[[ RECORDS SUPPLIED open ]]

(** The fields of the superblock of the grown file system. *)
Lemma grown_super_state st st' raw1 raw3 c :
  zlen raw = 1024 -> with_clean raw st false = Ok raw1 ->
  with_clean (grown_super s raw1 target added) st' c = Ok raw3 ->
  zlen raw3 = 1024 /\ (forall g, group_has_super raw3 g = group_has_super raw1 g) /\
  (forall g, group_has_super raw1 g = group_has_super raw g) /\
  exists f, superblock_fields raw3 = with_state f (with_sizes target (free_blocks s + added) s).
Proof.
  intros Hz H1 H3. destruct (with_clean_spec _ _ _ _ Hz H1) as (L1 & Z1 & _).
  pose proof (zlen_grown raw1 Z1 target added) as Zg. pose proof (super_like_fields _ _ L1) as F1. rewrite Es in F1.
  assert (Eg : grown_super (superblock_fields raw1) raw1 target added = grown_super s raw1 target added) by by rewrite F1.
  rewrite Eg in Zg. destruct (with_clean_spec _ _ _ _ Zg H3) as (L3 & Z3 & _).
  split; [done|]. split; [|split].
  - intros g. rewrite (has_super_like _ _ g L3), <-Eg. by apply has_super_grown.
  - intros g. by apply has_super_like.
  - eexists. rewrite (super_like_fields _ _ L3), <-Eg. destruct Hset as [_ W1 W2 W3 _ _ _ _]. fold target in W1.
    pose proof (geo_block_size ctx geo_ctx) as Hbs. rewrite Ectx in Hbs.
    assert (Ht : target < 2 ^ 64).
    { unfold target in *. destruct (Z.lt_ge_cases target_bytes 0).
      - assert (target_bytes / block_size s < 0) by (apply Z.div_lt_upper_bound; lia). lia.
      - assert (target_bytes / block_size s <= target_bytes) by (apply Z.div_le_upper_bound; nia). lia. }
    rewrite (grown_super_fields raw1 Z1 target added); rewrite ?F1; [reflexivity|exact W1|exact Ht|].
    change (0 <= free_blocks s + added <= target). destruct Hgeo as [_ _ _ G4 _ _ _]. unfold added. lia.
Qed.

Definition grow_report : GrowReport :=
  mkGrowReport (blocks_count s) target added (free_blocks s + added) (go_verify_after o).
(** What a growth leaves when it returns. *)
Definition grow_ended (r : GrowReport) (h' : Host) : Prop :=
  r = grow_report /\ exists img, wstate dev img [] h' /\ is_clean img = true /\
    kept (resize_place s raw base) base img /\ grow_done img.

Section Room.
Context (Hroom : forall b, blocks_count s <= b < target ->
  grow_room s (desc_at base s last) (block_bitmap_at base s last) gs b).

(** The last phase: the new superblock, verified, is marked as clean. *)
Lemma grow_clean_spec st raw1 raw3 raw4 cur h :
  zlen raw = 1024 -> with_clean raw st false = Ok raw1 ->
  with_clean (grown_super s raw1 target added) st false = Ok raw3 -> with_clean raw3 st true = Ok raw4 ->
  grow_behind raw3 cur -> (go_verify_after o = true -> verified_image cur) -> wstate dev cur [] h ->
  runs dev (write_super_copies dev ctx raw4;; mret grow_report) h (all_crash dev grow_torn) grow_ended.
Proof.
  intros Hz H1 H3 H4 Hb Hv Hw. destruct (grown_super_state _ _ _ _ _ Hz H1 H3) as (Z3 & Hh3 & Hh1 & f & F3).
  destruct (with_clean_spec _ _ _ _ Z3 H4) as (L4 & Z4 & E16). pose proof (gb_super _ _ Hb) as Hs3.
  assert (Hh4 : forall g, group_has_super raw4 g = group_has_super raw3 g) by (intros g; by apply has_super_like).
  assert (Hh : forall g, group_has_super raw3 g = group_has_super raw g) by (intros g; by rewrite Hh3).
  assert (HD : forall ws img, Forall (super_write s raw4) ws -> mixture ws cur img ->
    kept (resize_place s raw base) base img /\ grow_done img).
  { intros ws img HQ Hm. destruct (behind_supers raw3 raw4 cur ws img Hb Z4 Hh4 Hh HQ Hm) as (K & _ & U).
    split; [exact K|]. split; [|exact Hroom].
    assert (R : resealed s cur img).
    { pose proof (mixture_resealed ctx raw4 cur Z4) as H. rewrite Ectx in H.
      apply (H ltac:(eapply layout_like; [exact Hh4|apply Hb]) ws img); [by rewrite Hs3|done|done]. }
    split; [|exact U|].
    - eexists. rewrite (super_like_fields _ _ (rs_super _ _ _ R)), Hs3, F3. reflexivity.
    - intros Hc. exists cur. split; [by apply Hv|exact R]. }
  eapply runs_bind.
  - eapply runs_mono; [apply (grow_supers raw3 raw4 (fun img => kept (resize_place s raw base) base img /\ grow_done img) cur);
      [exact Hb|exact Z4|exact Hh4|exact Hh|exact Hw|exact HD]| |intros a h' _ HP; exact HP].
    intros h' _ HP img Hc. destruct (HP img Hc) as [K D]. split; [done|]. right. by right.
  - intros [] h1 _ (img & Hb4 & [K D] & Hw1). apply runs_ret. split; [done|]. exists img. split_and!; [done| |done|done].
    rewrite is_clean_read, (gb_super _ _ Hb4), E16. apply negb_true_iff, Z.eqb_neq, clean_bit.
Qed.

(** The new sizes are written, and verified on request. *)
Lemma grow_sizes_spec st raw1 raw3 cur h :
  zlen raw = 1024 -> with_clean raw st false = Ok raw1 ->
  with_clean (grown_super s raw1 target added) st false = Ok raw3 ->
  grow_behind raw1 cur -> wstate dev cur [] h ->
  runs dev (write_super_copies dev ctx raw3) h (all_crash dev grow_torn) (fun _ h' => exists img,
    grow_behind raw3 img /\ grow_torn img /\ wstate dev img [] h').
Proof.
  intros Hz H1 H3 Hb Hw. destruct (grown_super_state _ _ _ _ _ Hz H1 H3) as (Z3 & Hh3 & Hh1 & _).
  destruct (with_clean_spec _ _ _ _ Hz H1) as (_ & _ & E1). pose proof (gb_super _ _ Hb) as Hs.
  eapply runs_mono; [apply (grow_supers raw1 raw3 grow_torn cur h Hb Z3 Hh3 Hh1 Hw)|done|intros [] h' _ HP; exact HP].
  intros ws img HQ Hm. destruct (behind_supers raw1 raw3 cur ws img Hb Z3 Hh3 Hh1 HQ Hm) as (K & _ & _).
  split; [exact K|left]. pose proof (mixture_unclean ctx raw3 cur) as H. rewrite Ectx in H.
  apply (H ltac:(eapply layout_like; [exact Hh3|apply Hb]) ws img); [|by rewrite is_clean_read, Hs, E1, unclean_bit|done|done].
  pose proof (zlen_grown raw1) as Zg. destruct (with_clean_spec _ _ _ _ Hz H1) as (L1 & Z1 & _).
  specialize (Zg Z1 target added). pose proof (super_like_fields _ _ L1) as F1. rewrite Es in F1. rewrite F1 in Zg.
  destruct (with_clean_spec _ _ _ _ Zg H3) as (_ & _ & ->). apply unclean_bit.
Qed.

Lemma grow_end_spec st raw1 raw3 cur h :
  zlen raw = 1024 -> with_clean raw st false = Ok raw1 ->
  with_clean (grown_super s raw1 target added) st false = Ok raw3 ->
  grow_behind raw3 cur -> grow_torn cur -> wstate dev cur [] h ->
  runs dev (verified ← (if go_verify_after o
                  then
                    v ← verify_metadata dev false;
                    if negb (m_clean v)
                    then failM corrupt "post-grow metadata verification failed; filesystem intentionally left unclean"
                    else mret true
                  else mret false);
      sbraw ← lift (with_clean raw3 st true);
      write_super_copies dev ctx sbraw;;
      mret (mkGrowReport (blocks_count s) target added (free_blocks s + added) verified)) h
    (all_crash dev grow_torn) grow_ended.
Proof.
  intros Hz H1 H3 Hb Ht Hw. assert (Hstop : forall h', quiet h h' -> all_crash dev grow_torn h') by (intros; by eapply all_quiet).
  eapply (runs_bind _ _ _ _ _ (fun v h' => v = go_verify_after o /\ (v = true -> verified_image cur) /\ wstate dev cur [] h')).
  { destruct (go_verify_after o); [|by apply runs_ret].
    eapply runs_bind; [eapply runs_yields; [by apply (verify_metadata_spec dev cur false)|exact Hstop]|].
    intros v h1 _ [(_ & _ & _ & Hv) Hq]. destruct (m_clean v); cbn [negb]; [|by apply runs_failM, Hstop].
    apply runs_ret. split; [done|]. split; [by intros _; apply Hv|]. by eapply wstate_quiet. }
  intros v h1 _ (-> & Hv & Hw1). apply runs_pure; [by eapply all_settled|]. intros raw4 H4.
  by apply (grow_clean_spec st raw1 raw3 raw4 cur).
Qed.
End Room.

Lemma grow_changes_spec h :
  wstate dev base [] h ->
  runs dev (grow_changes dev ctx target_bytes o) h (all_crash dev grow_torn) grow_ended.
Proof.
  intros Hw. destruct (last_group_width s Hgeo) as (El & Hgs0 & Hgs). pose proof Hgeo as [_ [G1 G2] _ G4 _ _ _].
  destruct (groups_count_spec s) as [Hg1 _]; [lia..|].
  assert (Hl : 0 <= last) by (unfold last; lia).
  assert (Hbase : grow_torn base) by (apply torn_resealed, resealed_refl).
  unfold grow_changes. cbv zeta. rewrite Ectx, El. fold last target gs. 
  assert (Hn : forall c msg h', wstate dev base [] h' -> runs dev (failM (A:=GrowReport) c msg) h' (all_crash dev grow_torn) grow_ended).
  { intros. by eapply runs_failM, all_settled. }
  pose proof (yields_desc dev base ctx) as Y1. pose proof (yields_descriptor dev base ctx) as Y2.
  pose proof (yields_block_bitmap dev base ctx) as Y3. rewrite Ectx in Y1, Y2, Y3.
  rstep Hw by (by apply Y1) stop (by eapply all_quiet) as gd Hgd. subst gd.
  rstep Hw by (by apply Y2) stop (by eapply all_quiet) as gdr Hgdr. subst gdr.
  rstep Hw by (by apply Y3) stop (by eapply all_quiet) as bm Hbm. subst bm.
  apply runs_pure; [by eapply all_settled|]. intros [] Hroom.
  assert (Hroom' : forall b, blocks_count s <= b < target ->
    grow_room s (desc_at base s last) (block_bitmap_at base s last) gs b).
  { intros b Hb. eapply check_grow_range_spec; [exact Hroom|]. lia. }
  clear Hroom. unfold read_raw_superblock.
  rstep Hw by (apply (yields_read dev base [] 1024 1024); [exact Hw|lia|lia]) stop (by eapply all_quiet) as sbraw Hsb.
  destruct Hsb as (-> & Hz & _). cbn [put_all foldl] in *. rewrite Eraw in Hz |- *.
  apply runs_pure; [by eapply all_settled|]. intros raw1 H1.
  eapply runs_bind; [by apply (grow_start_spec (read_le16 raw 0x3a) raw1)|].
  intros [] ha _ (cur & R & Hs & Hc & Hw1). fold added.
  destruct (_ <? _); [eapply runs_failM, all_settled; [exact Hw1|by apply torn_resealed]|].
  eapply runs_bind; [by apply (grow_last_spec cur raw1)|].
  intros [] hb _ (img2 & Hb & Hw2).
  assert (Ht2 : grow_torn img2).
  { split; [apply Hb|left]. destruct (with_clean_spec _ _ _ _ Hz H1) as (_ & _ & E1).
    by rewrite is_clean_read, (gb_super _ _ Hb), E1, unclean_bit. }
  destruct (_ <? _); [eapply runs_failM, all_settled; [exact Hw2|exact Ht2]|].
  apply runs_pure; [by eapply all_settled|]. intros raw3 H3.
  eapply runs_bind; [by apply (grow_sizes_spec (read_le16 raw 0x3a) raw1 raw3 img2)|].
  intros [] hc _ (img3 & Hb3 & Ht3 & Hw3).
  by apply (grow_end_spec Hroom' (read_le16 raw 0x3a) raw1 raw3 img3).
Qed.
End GrowChanges.

Lemma metadata_seed_width raw : in_width 32 (metadata_seed raw).
Proof.
  unfold metadata_seed. case_match; [exact (read_le_bound 4 raw _)|]. apply crc32c_width. auto with fsx.
Qed.

(** The checks ahead of the changes only read. *)
Lemma grow_within_spec dev base raw s target_bytes o :
  slice base 1024 1024 = raw -> superblock_fields raw = s -> grow_setting s raw base target_bytes ->
  forall h, wstate dev base [] h ->
  runs dev (grow_within_last_group dev target_bytes o) h
    (all_crash dev (grow_torn base raw s target_bytes o)) (grow_ended dev base raw s target_bytes o).
Proof.
  intros Eraw Es Hset h Hw. assert (Hbase : grow_torn base raw s target_bytes o base).
  { by apply torn_resealed, resealed_refl. }
  unfold grow_within_last_group.
  rstep Hw by (apply (yields_reader dev base [] _ _ (fun _ => True) Hw); [exact (reader_offline dev dev)|done])
    stop (by eapply all_quiet) as u Hu.
  rstep Hw by (apply (yields_reader dev base [] _ _ (fun _ => True) Hw); [exact (reader_inspect dev dev)|done])
    stop (by eapply all_quiet) as ds Hds.
  destruct (_ && _); [by eapply runs_failM, all_settled|].
  rstep Hw by (by apply (yields_context dev base)) stop (by eapply all_quiet) as ctx Hctx.
  cbv zeta in Hctx. rewrite Eraw, Es in Hctx. destruct Hctx as (Ec & Hgeo & _).
  assert (Esb : sb ctx = s) by (by rewrite Ec). rewrite Esb in Hgeo.
  assert (Hseed : in_width 32 (checksum_seed ctx)) by (rewrite Ec; apply metadata_seed_width).
  apply runs_pure; [by eapply all_settled|]. intros [] Hc. rewrite Esb in Hc.
  pose proof Hset as [_ _ _ _ Hin _ _ _]. destruct Hgeo as [G1 G2 G3 G4 G5 G6 G7] eqn:Eg. clear Eg.
  assert (Hgeo' : geometry_ok s) by by split.
  pose proof (block_size_cases s G1) as Hbs.
  destruct (check_grow_target_spec dev s target_bytes Hgeo' Hin ltac:(lia) Hc) as (_ & Ht & _).
  by apply (grow_changes_spec dev ctx base raw s).
Qed.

[[ RECORDS SUPPLIED closed ]]

REQUIRED ACTION: Using the data above, transcribe the lines that run from the line with "Hm) as (K & _ & U)." to the line with "[exact Hb|exact Z4|exact", both ends kept, and output nothing else.

WRITTEN RESPONSE:
  { intros ws img HQ Hm. destruct (behind_supers raw3 raw4 cur ws img Hb Z4 Hh4 Hh HQ Hm) as (K & _ & U).
    split; [exact K|]. split; [|exact Hroom].
    assert (R : resealed s cur img).
    { pose proof (mixture_resealed ctx raw4 cur Z4) as H. rewrite Ectx in H.
      apply (H ltac:(eapply layout_like; [exact Hh4|apply Hb]) ws img); [by rewrite Hs3|done|done]. }
    split; [|exact U|].
    - eexists. rewrite (super_like_fields _ _ (rs_super _ _ _ R)), Hs3, F3. reflexivity.
    - intros Hc. exists cur. split; [by apply Hv|exact R]. }
  eapply runs_bind.
  - eapply runs_mono; [apply (grow_supers raw3 raw4 (fun img => kept (resize_place s raw base) base img /\ grow_done img) cur);
      [exact Hb|exact Z4|exact Hh4|exact Hh|exact Hw|exact HD]| |intros a h' _ HP; exact HP].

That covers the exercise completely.